Whenever a line below mentions the word "raises", that line should be copied.

···

(** The loop of the sequential chain up to a stage that raises, for the
    three stages of [parent_chain]. *)
Lemma stage_failure x s i c (kv : dict) s1 e s2 :
  SequentialChain.chains parent_chain !! i = Some c ->
  run_chains (take i (SequentialChain.chains parent_chain))
    {[ "name" := x ]} s = (Ok kv, s1) ->
  LLMChain__call__ c (Dict kv) true s1 = (Raise e, s2) ->
  pipeline x s = (Raise e, s2)
  /\ raised_by_last_request e s2
  /\ length (requests s2) = length (requests s) + S i
  /\ screen s2 = screen s
  /\ (forall j c' m,
        i <= j ->
        SequentialChain.chains parent_chain !! j = Some c' ->
        LLMChain.memory c' = Some m ->
        buffer s2 m = buffer s m)
  /\ (forall j c',
        i <= j ->
        SequentialChain.chains parent_chain !! j = Some c' ->
        kv !! LLMChain.output_key c' = None).
Proof.
  change (SequentialChain.chains parent_chain) with [chain; chain2; chain3].
  intros Hi Hpre Hc.
  destruct i as [|[|[|i]]]; simpl in Hi; [| | |discriminate];
    inversion Hi; subst c; clear Hi; cbn [take] in Hpre.
  - (* stage 1 *)
    cbn [run_chains] in Hpre. unfold ret in Hpre. inversion Hpre; subst kv s1.
    rewrite (chain_stage x) in Hc by apply lookup_singleton_eq.
    unfold stage in Hc.
    change (OpenAI.temperature (LLMChain.llm chain)) with (8 # 10)%Q in Hc.
    unfold pipeline.
    next_request a1 msg H1; [discriminate|].
    inversion Hc; subst e s2.
    split; [reflexivity|]. split; [apply sent_raised, H1|].
    split; [rewrite requests_sent, length_app; simpl; lia|].
    split; [reflexivity|]. split.
    + intros j c' m _ _ _. apply buffer_sent.
    + intros j c' _ Hj.
      destruct j as [|[|[|j]]]; simpl in Hj; [| | |discriminate];
        inversion Hj; subst c'; apply lookup_singleton_ne; discriminate.
  - (* stage 2 *)
    rewrite run_chains_cons, bind_eq in Hpre.
    rewrite (chain_stage x) in Hpre by apply lookup_singleton_eq.
    unfold stage in Hpre.
    change (OpenAI.temperature (LLMChain.llm chain)) with (8 # 10)%Q in Hpre.
    change (LLMChain.output_key chain) with "person" in Hpre.
    unfold pipeline.
    next_request a1 msg1 H1; [|discriminate].
    cbn [run_chains] in Hpre. unfold ret in Hpre. inversion Hpre; subst kv s1.
    rewrite (chain2_stage a1) in Hc by apply known_after_first.
    unfold stage in Hc.
    change (OpenAI.temperature (LLMChain.llm chain2)) with (8 # 10)%Q in Hc.
    next_request a2 msg H2; [discriminate|].
    inversion Hc; subst e s2.
    split; [reflexivity|]. split; [apply sent_raised, H2|].
    split.
    { rewrite requests_sent, requests_saved, requests_sent, !length_app.
      simpl. lia. }
    split; [reflexivity|]. split.
    + intros j c' m Hle Hj Hm.
      destruct j as [|[|[|j]]]; simpl in Hj; [lia| | |discriminate];
        inversion Hj; subst c'; inversion Hm; subst m;
        rewrite buffer_sent, buffer_saved_ne, buffer_sent by discriminate;
        reflexivity.
    + intros j c' Hle Hj.
      destruct j as [|[|[|j]]]; simpl in Hj; [lia| | |discriminate];
        inversion Hj; subst c';
        (apply lookup_union_None_2; apply lookup_singleton_ne; discriminate).
  - (* stage 3 *)
    rewrite run_chains_cons, bind_eq in Hpre.
    rewrite (chain_stage x) in Hpre by apply lookup_singleton_eq.
    unfold stage in Hpre.
    change (OpenAI.temperature (LLMChain.llm chain)) with (8 # 10)%Q in Hpre.
    change (LLMChain.output_key chain) with "person" in Hpre.
    unfold pipeline.
    next_request a1 msg1 H1; [|discriminate].
    rewrite run_chains_cons, bind_eq in Hpre.
    rewrite (chain2_stage a1) in Hpre by apply known_after_first.
    unfold stage in Hpre.
    change (OpenAI.temperature (LLMChain.llm chain2)) with (8 # 10)%Q in Hpre.
    change (LLMChain.output_key chain2) with "dob" in Hpre.
    next_request a2 msg2 H2; [|discriminate].
    cbn [run_chains] in Hpre. unfold ret in Hpre. inversion Hpre; subst kv s1.
    rewrite (chain3_stage a2) in Hc by apply known_after_second.
    unfold stage in Hc.
    change (OpenAI.temperature (LLMChain.llm chain3)) with (8 # 10)%Q in Hc.
    next_request a3 msg H3; [discriminate|].
    inversion Hc; subst e s2.
    split; [reflexivity|]. split; [apply sent_raised, H3|].
    split.
    { rewrite requests_sent, requests_saved, requests_sent, requests_saved,
        requests_sent, !length_app.
      simpl. lia. }
    split; [reflexivity|]. split.
    + intros j c' m Hle Hj Hm.
      destruct j as [|[|[|j]]]; simpl in Hj; [lia|lia| |discriminate].
      inversion Hj; subst c'; inversion Hm; subst m.
      rewrite buffer_sent, buffer_saved_ne, buffer_sent, buffer_saved_ne,
        buffer_sent by discriminate.
      reflexivity.
    + intros j c' Hle Hj.
      destruct j as [|[|[|j]]]; simpl in Hj; [lia|lia| |discriminate].
      inversion Hj; subst c'.
      apply lookup_union_None_2; [apply lookup_singleton_ne; discriminate|].
      apply lookup_union_None_2; apply lookup_singleton_ne; discriminate.
Qed.

(** C4.  When stage [i] of the pipeline raises, the call of the pipeline
    raises the same exception and ends in the state stage [i] left: the
    later stages send no request ([i + 1] requests in all), save nothing
    to their buffers and produce none of their output keys, nothing is
    shown, and the script ends with that exception.  In none of the three
    scripts is an exception caught or changed: a script that ends with an
    exception ends with the error of the last request it sent, as the
    client raised it; and whichever request of a run of [main.py],
    [Simplechain.py] or [prompt.py] it is that fails, the run sends
    nothing after it and ends with its error. *)
Theorem failing_stage_aborts (x : string) (s : state) (i : nat)
    (c : LLMChain.t) (kv : dict) (s1 : state) (e : exn) (s2 : state) :
  (SequentialChain.chains parent_chain !! i = Some c ->
   run_chains (take i (SequentialChain.chains parent_chain))
     {[ "name" := x ]} s = (Ok kv, s1) ->
   LLMChain__call__ c (Dict kv) true s1 = (Raise e, s2) ->
   SequentialChain__call__ parent_chain (Str x) s = (Raise e, s2)
   /\ raised_by_last_request e s2
   /\ length (requests s2) = length (requests s) + S i
   /\ screen s2 = screen s
   /\ (forall j c' m,
         i <= j ->
         SequentialChain.chains parent_chain !! j = Some c' ->
         LLMChain.memory c' = Some m ->
         buffer s2 m = buffer s m)
   /\ (forall j c',
         i <= j ->
         SequentialChain.chains parent_chain !! j = Some c' ->
         kv !! LLMChain.output_key c' = None)
   /\ (s = (setup initial).2 -> truthy x = true ->
       Simplechain.script x initial = (Raise e, s2)))
  /\ (forall y e' s'',
        main.script y initial = (Raise e', s'')
        \/ Simplechain.script y initial = (Raise e', s'')
        \/ prompt.script initial = (Raise e', s'') ->
        raised_by_last_request e' s'')
  /\ (forall y, uncaught (main.script y))
  /\ (forall y, uncaught (Simplechain.script y))
  /\ uncaught prompt.script.
Proof.
  split.
  - intros Hi Hpre Hc.
    destruct (stage_failure x s i c kv s1 e s2 Hi Hpre Hc)
      as (Hp & Hlast & Hlen & Hscreen & Hbuf & Hkeys).
    split; [rewrite parent_chain_pipeline; exact Hp|].
    split; [exact Hlast|]. split; [exact Hlen|]. split; [exact Hscreen|].
    split; [exact Hbuf|]. split; [exact Hkeys|].
    intros -> Hx. rewrite simplechain_script. cbv zeta. rewrite Hx, Hp.
    reflexivity.
  - split; [|split; [exact main_uncaught|
                     split; [exact simplechain_uncaught|exact prompt_uncaught]]].
    intros y e' s'' [Hm|[Hs|Hq]].
    + eapply main_raise, Hm.
    + eapply simplechain_raise, Hs.
    + eapply prompt_raise, Hq.
Qed.

End FailureClaims.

···

* ANSWER TO THE EXERCISE:
(** The loop of the sequential chain up to a stage that raises, for the
(** C4.  When stage [i] of the pipeline raises, the call of the pipeline
    raises the same exception and ends in the state stage [i] left: the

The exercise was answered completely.